> Exercise brief: From the records below, transcribe only the lines running from the one with "destruct (decConnsPerHost_ok g" through the one with "Definition drop_idle k". Keep both of those end lines.

Excerpts from a dataset
(** [decConnsPerHost] pays back the unit of the count its caller owes. *)
Lemma decConnsPerHost_ok g me cur k t : InvB o g me cur (Some k) t ->
  exists t', decConnsPerHost o k t = Ok (tt, t') /\ InvB o g me cur None t' /\ dial_frame t t'.
Proof.
  intros HB. unfold decConnsPerHost. destruct (Z.leb_spec (MaxConnsPerHost o) 0) as [Hm|Hm].
  { exists t. split; [done|]. split; [|done]. apply (InvB_tok _ _ _ _ (Some k)); [lia|done]. }
  pgo. destruct (I_count _ _ _ _ _ _ HB Hm k) as (_ & Hn & _ & Hall).
  destruct (Z.eqb_spec (default 0 (connsPerHost t !! k)) 0) as [E|Hn0].
  { unfold tokens in Hn. rewrite bool_decide_true in Hn by done. cbn [b2z] in Hn.
    pose proof (go_tokens_nonneg g t k). pose proof (conn_tokens_nonneg t k). lia. }
  assert (exists t', (if 0 <? queue_len (default empty_queue (connsPerHostWait t !! k))
      then let* (done, q) := handToWaiter (queue_fuel (default empty_queue (connsPerHostWait t !! k)))
                               (default empty_queue (connsPerHostWait t !! k)) in
           pmod (fun t => set_connsPerHostWait (store_queue k q (connsPerHostWait t)) t) ;; pret done
      else pret false) t = Ok (true, t') /\ InvB o g me cur None t' /\ dial_frame t t'
    \/ (if 0 <? queue_len (default empty_queue (connsPerHostWait t !! k))
      then let* (done, q) := handToWaiter (queue_fuel (default empty_queue (connsPerHostWait t !! k)))
                               (default empty_queue (connsPerHostWait t !! k)) in
           pmod (fun t => set_connsPerHostWait (store_queue k q (connsPerHostWait t)) t) ;; pret done
      else pret false) t = Ok (false, t') /\ InvB o g me cur (Some k) t' /\ dial_frame t t' /\ connsPerHost t' = connsPerHost t
      /\ forall q, connsPerHostWait t' !! k = Some q -> Forall (isdone t') (queue_items q)) as (t' & Hcase).
  { destruct (connsPerHostWait t !! k) as [q|] eqn:Hl.
    - change (default empty_queue (Some q)) with q. destruct (I_dialq _ _ _ _ _ _ HB k q Hl) as [Hq Hf]. rewrite (queue_len_pos q Hq).
      destruct (bool_decide_reflect (queue_items q = [])) as [E|E]; cbn [negb].
      { exists t. right. split; [done|]. split; [done|]. split; [done|]. split; [done|]. intros q2. rewrite Hl. intros [= <-]. by rewrite E. }
      destruct (handToWaiter_ok g me cur k t HB (queue_fuel q) q) as (b & q' & pre & t1 & Hrun & Hq' & E' & Hfr & Hcw & Hch & Hpre & Hb).
      { by split. } { unfold queue_fuel. rewrite (queue_len_items q Hq). pose proof (len_nonneg (queue_items q)). lia. }
      exists (set_connsPerHostWait (store_queue k q' (connsPerHostWait t1)) t1). pstep Hrun. destruct b; [left|right].
      + split; [done|]. split; [|done]. apply (InvB_dialq_shrink g me cur None k q q' pre); [done|by rewrite Hcw|done|done|done].
      + destruct Hb as (-> & E2 & Hpre'). split; [done|]. split; [by apply (InvB_dialq_shrink g me cur _ k q q' pre)|].
        split; [done|]. split; [done|]. intros q2 Hq2. apply store_queue_lookup in Hq2 as [(_ & -> & Hne)|[? _]]; done.
    - exists t. right. split; [done|]. split; [done|]. split; [done|]. split; [done|]. intros q2. by rewrite Hl. }
  destruct Hcase as [(Hrun & HB' & Hfr)|(Hrun & HB' & Hfr & Hch & Hd)]; fold (store_queue); rewrite (run_bind _ _ _ _ _ Hrun).
  - by exists t'.
  - eexists. split; [reflexivity|]. split; [|exact Hfr]. rewrite <- Hch. apply InvB_count_sub; done.
Qed.

Lemma queueForDial_ok g me cur w wc t : InvB o g me cur None t -> wants t !! w = Some wc ->
  exists t', queueForDial o w t = Ok (tt, t') /\ InvB o g me cur None t' /\ dial_frame t t' /\ hope o t' w (w_key wc).
Proof.
  intros HB Hw. unfold queueForDial. assert (wkey t w = Some (w_key wc)) as Hk by (unfold wkey; by rewrite Hw).
  destruct (Z.leb_spec (MaxConnsPerHost o) 0) as [Hm|Hm].
  { destruct (startDial_ok g me cur None (w_key wc) w t HB Hk) as (t' & Hrun & HB' & Hfr & Hdi & _); [lia|].
    exists t'. splits; try done. by left. }
  pstep (get_want_run w wc t Hw). destruct (I_count _ _ _ _ _ _ HB Hm (w_key wc)) as (_ & Hn & _ & Hall).
  destruct (Z.ltb_spec (default 0 (connsPerHost t !! w_key wc)) (MaxConnsPerHost o)) as [Hlt|Hge]; pgo.
  - pose proof (InvB_count_add g me cur (w_key wc) _ t HB eq_refl Hlt) as HB1.
    destruct (startDial_ok g me cur (Some (w_key wc)) (w_key wc) w _ HB1 Hk) as (t' & Hrun & HB' & Hfr & Hdi & _); [done|].
    exists t'. splits; try done. by left.
  - assert (waitq_ok t (w_key wc) (default empty_queue (connsPerHostWait t !! w_key wc))) as [Hq Hf].
    { destruct (connsPerHostWait t !! w_key wc) as [q|] eqn:E; [by apply (I_dialq _ _ _ _ _ _ HB)|]. split; [apply empty_queue_ok|constructor]. }
    set (q := default empty_queue (connsPerHostWait t !! w_key wc)) in *.
    destruct (cleanFrontNotWaiting_ok (queue_fuel q) t q Hq) as (q' & pre & Hrun & Hq' & E & Hpre).
    { eapply Forall_impl; [exact Hf|]. intros x Hx. destruct (wkey_want t x _ Hx) as (wx & -> & _). eauto. }
    pstep Hrun. destruct (pushBack_ok w q' Hq') as [Hq2 E2]. eexists. split; [reflexivity|].
    rewrite E in Hf. apply Forall_app in Hf as [_ Hf].
    splits; [|done|right; split; [done|]; exists (pushBack w q'); split; [apply lookup_insert_eq|rewrite E2; set_solver]].
    split; try apply HB.
    + intros k' q3 Hl. cbn [connsPerHostWait set_connsPerHostWait] in Hl. rewrite lookup_insert in Hl. case_decide; [|by apply (I_dialq _ _ _ _ _ _ HB k' q3)].
      injection Hl as <-. subst k'. split; [done|]. rewrite E2. apply Forall_app. split; [done|]. by constructor.
    + intros h c Hne Hh x wx Hx Hwx Hd. destruct (I_sel _ _ _ _ _ _ HB h c Hne Hh x wx Hx Hwx Hd) as [Hi Ho]. split; [done|].
      intros Ec. destruct (Ho Ec) as [Hdi|[_ (q3 & Hl & Hin)]]; [by left|]. right. split; [done|]. unfold queued.
      cbn [connsPerHostWait set_connsPerHostWait]. rewrite lookup_insert. case_decide as Hkk; [|eauto].
      exists (pushBack w q'). split; [done|]. rewrite E2. apply elem_of_app. left.
      assert (q3 = q) as -> by (unfold q; by rewrite Hkk, Hl). rewrite E in Hin. apply elem_of_app in Hin as [Hin|Hin]; [|done].
      rewrite Forall_forall in Hpre. destruct (not_done t x wx Hwx Hd). by apply Hpre.
    + intros _ k'. destruct (I_count _ _ _ _ _ _ HB Hm k') as (H1 & H2 & H3 & H4). unfold count_ok. splits; try done.
      intros Hlt q3 Hl. cbn [connsPerHostWait set_connsPerHostWait] in Hl. rewrite lookup_insert in Hl. case_decide; [|by apply (H4 Hlt)].
      subst k'. change (tokens g None t (w_key wc) < MaxConnsPerHost o) in Hlt. lia.
Qed.

(** ** Closing *)
Definition close_frame t t' : Prop :=
  idleConn t' = idleConn t /\ idleConnWait t' = idleConnWait t /\ closeIdle t' = closeIdle t /\ idleLRU t' = idleLRU t
  /\ wants t' = wants t /\ ext t t'.

Lemma close_frame_InvA t t' : close_frame t t' -> InvA o t -> InvA o t'.
Proof.
  intros (H1 & H2 & _ & H4 & _ & He) HA. split.
  - rewrite H4. apply HA.
  - rewrite H1. intros k l Hl. apply (idle_list_ext t); [done|by rewrite H4|by apply (I_idle _ _ HA)].
  - rewrite H4. apply HA.
  - rewrite H1, H2. intros k l q Hl Hq. apply (ext_all_done t); [done|]. by apply (I_nowait _ _ HA k l q).
Qed.

Lemma persistConn_close_ok g me cur pc err t : InvB o g me cur None t -> is_Some (conns t !! pc) ->
  exists t', persistConn_close o pc err t = Ok (tt, t') /\ InvB o g me cur None t' /\ close_frame t t'.
Proof.
  intros HB [p Hp]. unfold persistConn_close. pstep (get_conn_run pc p t Hp). destruct (pc_closed p) eqn:Hc; cbn [is_set].
  { exists t. unfold close_frame. splits; try done. apply ext_refl. }
  pgo. set (p' := mkPersistConn _ _ _ _ _ _).
  assert (InvB o g me cur (Some (pc_cacheKey p)) (upd_conn pc p' t)) as HB1.
  { apply (InvB_upd_conn o g me cur None _ pc p); try done. right. done. }
  destruct (decConnsPerHost_ok g me cur (pc_cacheKey p) _ HB1) as (t' & Hrun & HB' & Hfr). exists t'. splits; [done|done|].
  pose proof (dial_frame_ext _ _ Hfr) as He. destruct Hfr as (H1 & H2 & H3 & H4 & H5 & H6).
  unfold close_frame. splits; try done. eapply ext_trans; [|exact He]. by apply (ext_upd_conn pc p).
Qed.

(** ** Leaving the idle list *)
Definition drop_idle k pc (m : gmap connectMethodKey (list Z)) : gmap connectMethodKey (list Z) :=
  match remove_first pc (default [] (m !! k)) with [] => delete k m | l => <[k := l]> m end.
Definition removed pc (p' : persistConn) (b : bool) t : Transport :=
  set_idleConn (if b then drop_idle (pc_cacheKey p') pc (idleConn t) else idleConn t)
    (set_idleLRU (filter (fun x => x <> pc) (idleLRU t)) (upd_conn pc p' t)).
Definition stop_timer (p : persistConn) : persistConn :=
  mkPersistConn (pc_cacheKey p) (pc_alt p) (pc_closed p) (pc_reused p) (pc_idleAt p)
    (match pc_idleTimer p with Some _ => Some false | None => None end).

Lemma removeIdleConnLocked_run pc p t : conns t !! pc = Some p ->
  removeIdleConnLocked pc t
  = let b := bool_decide (pc ∈ default [] (idleConn t !! pc_cacheKey p)) in Ok (b, removed pc (stop_timer p) b t).
Proof.
  intros Hp. unfold removeIdleConnLocked. pstep (get_conn_run pc p t Hp). unfold connLRU_remove. pgo.
  cbn [idleConn set_idleLRU upd_conn set_conns]. unfold removed, drop_idle, stop_timer. cbn [pc_cacheKey].
  destruct (default [] (idleConn t !! pc_cacheKey p)) as [|x [|y l]]; cbn [remove_first].
  - by rewrite bool_decide_false by apply not_elem_of_nil.
  - destruct (Z.eqb_spec x pc) as [->|Hne].
    + rewrite bool_decide_true by set_solver. done.
    + rewrite bool_decide_false by set_solver. done.
  - destruct (bool_decide_reflect (pc ∈ x :: y :: l)); [|done].
    destruct (Z.eqb_spec x pc) as [->|Hne]; [done|]. destruct (y =? pc); done.
Qed.

Lemma remove_first_spec pc l : NoDup l -> NoDup (remove_first pc l)
  /\ (forall x, x ∈ remove_first pc l <-> x ∈ l /\ x <> pc) /\ (length (remove_first pc l) <= length l)%nat.
Proof.
  induction 1 as [|x l Hx Hl (IH1 & IH2 & IH3)]; cbn [remove_first]; [splits; [constructor|set_solver|done]|].
  destruct (Z.eqb_spec x pc) as [->|Hne].
  - splits; [done| |cbn; lia]. intros y. rewrite elem_of_cons. split; [|tauto]. intros Hy. split; [by right|]. by intros ->.
  - splits; [| |cbn; lia].
    + constructor; [|done]. rewrite IH2. tauto.
    + intros y. rewrite !elem_of_cons, IH2. split; [|tauto]. intros [->|[? ?]]; tauto.
Qed.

> Solved exercise:
  destruct (decConnsPerHost_ok g me cur (pc_cacheKey p) _ HB1) as (t' & Hrun & HB' & Hfr). exists t'. splits; [done|done|].
  pose proof (dial_frame_ext _ _ Hfr) as He. destruct Hfr as (H1 & H2 & H3 & H4 & H5 & H6).
  unfold close_frame. splits; try done. eapply ext_trans; [|exact He]. by apply (ext_upd_conn pc p).
Qed.

(** ** Leaving the idle list *)
Definition drop_idle k pc (m : gmap connectMethodKey (list Z)) : gmap connectMethodKey (list Z) :=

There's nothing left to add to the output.